Developing LLM Powered XApplications: A Low/No Code Chat Application using Prompt Flow (6/n)
The software development in the recent times is experiencing a massive boost and rebirth with the integration of generative AI solutions. Most industries are disrupted and so are the software applications that were developed pre-AI era.
We looked at various articles in this series to learn and understand how to develop large-language-model powered software applications. The options are endless! In a nutshell - one can integrate with a foundation model such as Meta's Lllama 2 or OpenAI's GPT4. Or one can fine-tune these models as well as many others that are commercially and free (via open-source) available.
However, designing, developing, deploying and productionizing AI powered applications is complicated, complex and time intense work. The traditional development cycle often involves multiple steps and tools, which can lead to inefficiencies and delays.

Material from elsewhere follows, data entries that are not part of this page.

(** What the runtime receives through [runtime.publish] and
    [emit_completion]. *)
Inductive event : Set :=
| Grade (value max_value : float)
| Completion (value : float).

Definition is_grade (e : event) : bool :=
  match e with Grade _ _ => true | Completion _ => false end.

(** *** Methods as actions on the block

    A method runs on [self], may assign its fields, publishes events in
    order, and returns a value or raises; a raise keeps the fields as they
    were assigned up to it. *)
Inductive outcome (A : Type) : Type :=
| Returned (self : ScormXBlock) (published : list event) (result : A)
| Raised (e : Py.exn) (self : ScormXBlock) (published : list event).
Arguments Returned {A} self published result.
Arguments Raised {A} e self published.

Definition action (A : Type) : Type := ScormXBlock -> outcome A.

Definition ret {A} (a : A) : action A := fun self => Returned self [] a.

Definition bind {A B} (m : action A) (k : A -> action B) : action B :=
  fun self =>
    match m self with
    | Returned self1 ev1 a =>
        match k a self1 with
        | Returned self2 ev2 b => Returned self2 (ev1 ++ ev2) b
        | Raised e self2 ev2 => Raised e self2 (ev1 ++ ev2)
        end
    | Raised e self1 ev1 => Raised e self1 ev1
    end.

Definition raise {A} (e : Py.exn) : action A := fun self => Raised e self [].
Definition read {A} (f : ScormXBlock -> A) : action A :=
  fun self => Returned self [] (f self).
Definition assign (f : ScormXBlock -> ScormXBlock) : action unit :=
  fun self => Returned (f self) [] tt.
Definition publish (e : event) : action unit :=
  fun self => Returned self [e] tt.
Definition when (c : bool) (m : action unit) : action unit :=
  if c then m else ret tt.

#[global] Instance action_ret : MRet action := @ret.
#[global] Instance action_bind : MBind action := fun A B k m => bind m k.

(** The state, events and result of an outcome. *)
Definition self_of {A} (o : outcome A) : ScormXBlock :=
  match o with Returned s _ _ | Raised _ s _ => s end.
Definition published_of {A} (o : outcome A) : list event :=
  match o with Returned _ ev _ | Raised _ _ ev => ev end.
Definition result_of {A} (o : outcome A) : option A :=
  match o with Returned _ _ a => Some a | Raised _ _ _ => None end.

(* ===================================================================== *)
(** ** The methods                                                        *)
(* ===================================================================== *)

(** Platform settings the module reads at import. *)
Record Settings : Set := {
  MEDIA_URL : string;
  ENABLE_PUBLISH_FAILED_SCORM_SCORE : bool
}.

Definition SCORM_URL (settings : Settings) : string :=
  Py.path_join (MEDIA_URL settings) "scormxblockmedia".

(** The JSON body of a handler call, for the bodies the player sends: an
    object whose [name] is a string and whose [value], when the key is
    present, is a string.  Other bodies (not an object, a [name] that is
    not a string, a [value] that is null, a number, a list or an object)
    are not of this type. *)
Record json_data : Set := { name : string; value : option string }.

(** A value returned by [scorm_get_value]. *)
Inductive pyvalue : Set :=
| PyNone
| PyStr (s : string)
| PyFloat (f : float).

Definition of_str (v : option string) : pyvalue :=
  match v with
  | Some s => PyStr s
  | None => PyNone
  end.

(** The dictionary [scorm_set_value] returns: [lesson_score] is a key only
    on the scored paths. *)
Record context : Set := {
  result : string;
  ctx_lesson_score : option float;
  completion_status : option string
}.

Definition lesson_status_keys : list string :=
  ["cmi.core.lesson_status"; "cmi.completion_status"].
Definition raw_score_keys : list string :=
  ["cmi.core.score.raw"; "cmi.score.raw"].
Definition complete_values : list string := ["passed"; "failed"; "completed"].

Section Handlers.

Variable settings : Settings.

Definition scorm_get_value (data : json_data) (self : ScormXBlock) : pyvalue :=
  if Py.elem (name data) lesson_status_keys then of_str (lesson_status self)
  else if String.eqb (name data) "cmi.success_status"
  then of_str (success_status self)
  else if Py.elem (name data) raw_score_keys
  then PyFloat (lesson_score self * 100)%float
  else PyStr (default "" (data_scorm self !! name data)).

Definition grade_is_zeroed (self : ScormXBlock) : bool :=
  negb (ENABLE_PUBLISH_FAILED_SCORM_SCORE settings)
  && (Py.str_eq (lesson_status self) "failed"
      || (scorm_version_eqb (version_scorm self) SCORM_2004
          && Py.str_in (success_status self) ["failed"; "unknown"])).

Definition publish_grade : action unit :=
  self ← read id;
  if grade_is_zeroed self
  then publish (Grade 0 (weight self))
  else publish (Grade (lesson_score self) (weight self)).

Definition get_completion_status (self : ScormXBlock) : option string :=
  if scorm_version_eqb (version_scorm self) SCORM_2004
     && negb (Py.str_eq (success_status self) "unknown")
  then success_status self
  else lesson_status self.

Definition emit_completion (v : float) : action unit :=
  publish (Completion v).

(** [float(data.get("value", 0))] *)
Definition float_of_value (data : json_data) : action float :=
  match value data with
  | None => mret 0%float
  | Some s =>
      match Py.float_of_string s with
      | Some f => mret f
      | None => raise Py.ValueError
      end
  end.

(** The branches of [scorm_set_value]; each returns the [lesson_score] entry
    it adds to the context, if any. *)
Definition set_lesson_status_branch (data : json_data) : action (option float) :=
  assign (set_lesson_status (Field.stored (value data)));;
  self ← read id;
  if has_score self && Py.str_in (value data) ["completed"; "failed"; "passed"]
  then publish_grade;; s ← read lesson_score; mret (Some s)
  else mret None.
(** * Heat Duel: the turn-resolution engine of [overheat.js]

    A shallow embedding of the class [HeatDuelGame].  The object's mutable
    [this.state] becomes an explicit [GameState] record threaded through
    every method.  JavaScript numbers are modelled as exact rationals
    ([Q]): [heat / 100] and [1 - heat / 100] are genuine fractions and
    [Math.floor] is [Qfloor]; floating-point rounding is not modelled.
    Equalities between numeric results are therefore stated up to [==]
    ([Qeq]); everything else is compared with Leibniz equality.

    The strings pushed by [_log] are represented by structured events
    ([LogEvent]), one constructor per message of the source.  The one
    effect that escapes [this.state], the [setTimeout] of [_endTurn], is
    recorded in the field [timers]: the number of [startTurn] callbacks
    the host still has to fire. *)

From Stdlib Require Import List String ZArith QArith Qround Qminmax Bool Lia Lqa.
From Stdlib Require Floats Uint63.
Import ListNotations.
Open Scope Q_scope.

(** ** Data model *)

Inductive Side : Type := P1 | P2.

Inductive Phase : Type := PhStart | PhAction | PhDefense | PhInsert | PhEnd.

(** A card is a flat record; [damage], [heatChange] and [heal] are
    optional, [type] is the raw string tag ("attack" or "defense"). *)
Record Card : Type := mkCard {
  name : string;
  type : string;
  damage : option Q;
  heatChange : option Q;
  heal : option Q
}.

(** One constructor per message that the source passes to [_log]. *)
Inductive LogEvent : Type :=
| LogInit (m : string)
| LogSkipTurn (p : Side)
| LogDraw (p : Side) (card : string)
| LogTurnStart (p : Side)
| LogPlay (p : Side) (card : string)
| LogDefendNext (p : Side)
| LogSelect (p : Side)
| LogReveal (c1 c2 : string)
| LogAttackVsAttack
| LogP1AttacksP2Defends
| LogP2AttacksP1Defends
| LogBothDefend
| LogInsertGranted (defender : Side) (heatDiff : Q)
| LogInsertAttack (defender : Side) (card : string)
| LogHeat (p : Side) (change newHeat : Q)
| LogDamage (p opp : Side) (final : Z) (raw attackMul defenseMul : Q)
| LogHeal (p : Side) (amount newHp : Q)
| LogOverheat (p : Side)
| LogTurnEnd (p : Side)
| LogWins (p : Side)
| LogGameOver.
(** [write(STDOUT_FILENO, message, n)] for a string literal: [n] bytes of
    the literal and its terminating NUL. *)
Definition write_stdout (message : string) (n : Z) (sh : shell) : shell :=
  emit (Stdout (take_chars n (message +:+ nul))) sh.

(** [fork()] seen from the shell: [ret] is the value returned; a new child
    that will end with wait status [fate] is running when [ret] is an
    identifier. *)
Definition sys_fork (ret fate : Z) (sh : shell) : shell :=
  emit (Fork ret)
    (if 0 <? ret
     then set_children (<[ret := mk_child false fate]> (children sh)) sh
     else sh).

(** [waitpid(pid, &child_status, options)] for [pid > 0]: the value
    returned and what was stored in [child_status], if anything.  A child
    that has terminated is reaped; one still running makes the call return
    0 under WNOHANG, and otherwise suspends the caller until the child has
    terminated.  The shell never asks for a process group ([pid <= 0])
    unless such a value sits in its registry; that request is answered
    with -1 here. *)
Definition sys_waitpid (pid options : Z) (sh : shell)
    : Z * option Z * shell :=
  match (if 0 <? pid then children sh !! pid else None) with
  | Some c =>
      if terminated c || (Z.land options WNOHANG =? 0)
      then (pid, Some (wstatus c),
            emit (Waitpid pid options pid)
                 (set_children (delete pid (children sh)) sh))
      else (0, None, emit (Waitpid pid options 0) sh)
  | None => (-1, None, emit (Waitpid pid options (-1)) sh)
  end.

Let me introduce you to lates offering from Microsoft - the Microsoft's Prompt Flow - tool to develop executable flows that bridge LLMs, prompts, and Python tools which are visualised through a graphical interface.
The Prompt flow comes out with a long list of objectives and ambitious goals. It tries to alleviates the frustrations choosing the models, testing and deploying them as well as finding out the right prompt. We will delve into looking at the Prompt flow in this article and put it to test by developing a no-code chat application talking to OpenAI's GPT 3.5 model.
Let's jump in!
Microsoft's Prompt Flow
Prompt Flow is a unified platform to create, manage, evaluate, and deploy AI applications. It facilitates the accelerated development of pipelines consisting of LLMs, Python tools, efficient prompts and data sources to power Large Language Models (LLMs) based AI applications called "accelearted apps or XApps". It allows developers to create executable flows that bridge LLMs, prompts, and Python tools, visualised through a graphical interface.
I usually call these non-traditional, AI powered software applications as XApps - accelerated applications.
Goal of Prompt Flow is to alleviate hurdles in AI application development with Large Language Models (LLMs). It tackles the complexity and inefficiency inherent in the traditional development cycle by streamlining the process from ideation to deployment - thus significantly accelerating the development timeline. It also promises to simplify the evaluation and optimisation of prompts and flows.
Let's dig in to get started!
Getting Started in Azure Portal
Login to Azure Portal and get your Machine Learning resource setup. It might take a couple of minutes to get the resource ready. Once the ML resource is ready, click the link to visit the ML dashboard (or you can visit directly at ml.azure.com too).
At the bottom of the page, you should see a link to launch the ML studio:
Once you launch the ML studio, you should see a "Prompt Flow"(preview) menu on the side bar:
As you can see, similar to Model catalog that we explored in the last article - the Prompt flow is another recent feature released by Microsoft in preview mode. You can expect improvements, changes and modifications to the feature when in preview mode.
Clicking on the Prompt flow menu in the side bar will lead us to the flow designer. Here's where we are expected to create, manage, test and deploy a flow. We will work with OpenAI's GPT3.5-turbo model. However, we can use any model as per our requirement by simply creating a connection (which we will see shortly). One of the objectives of adopting the Prompt flow is to swap models as we wish.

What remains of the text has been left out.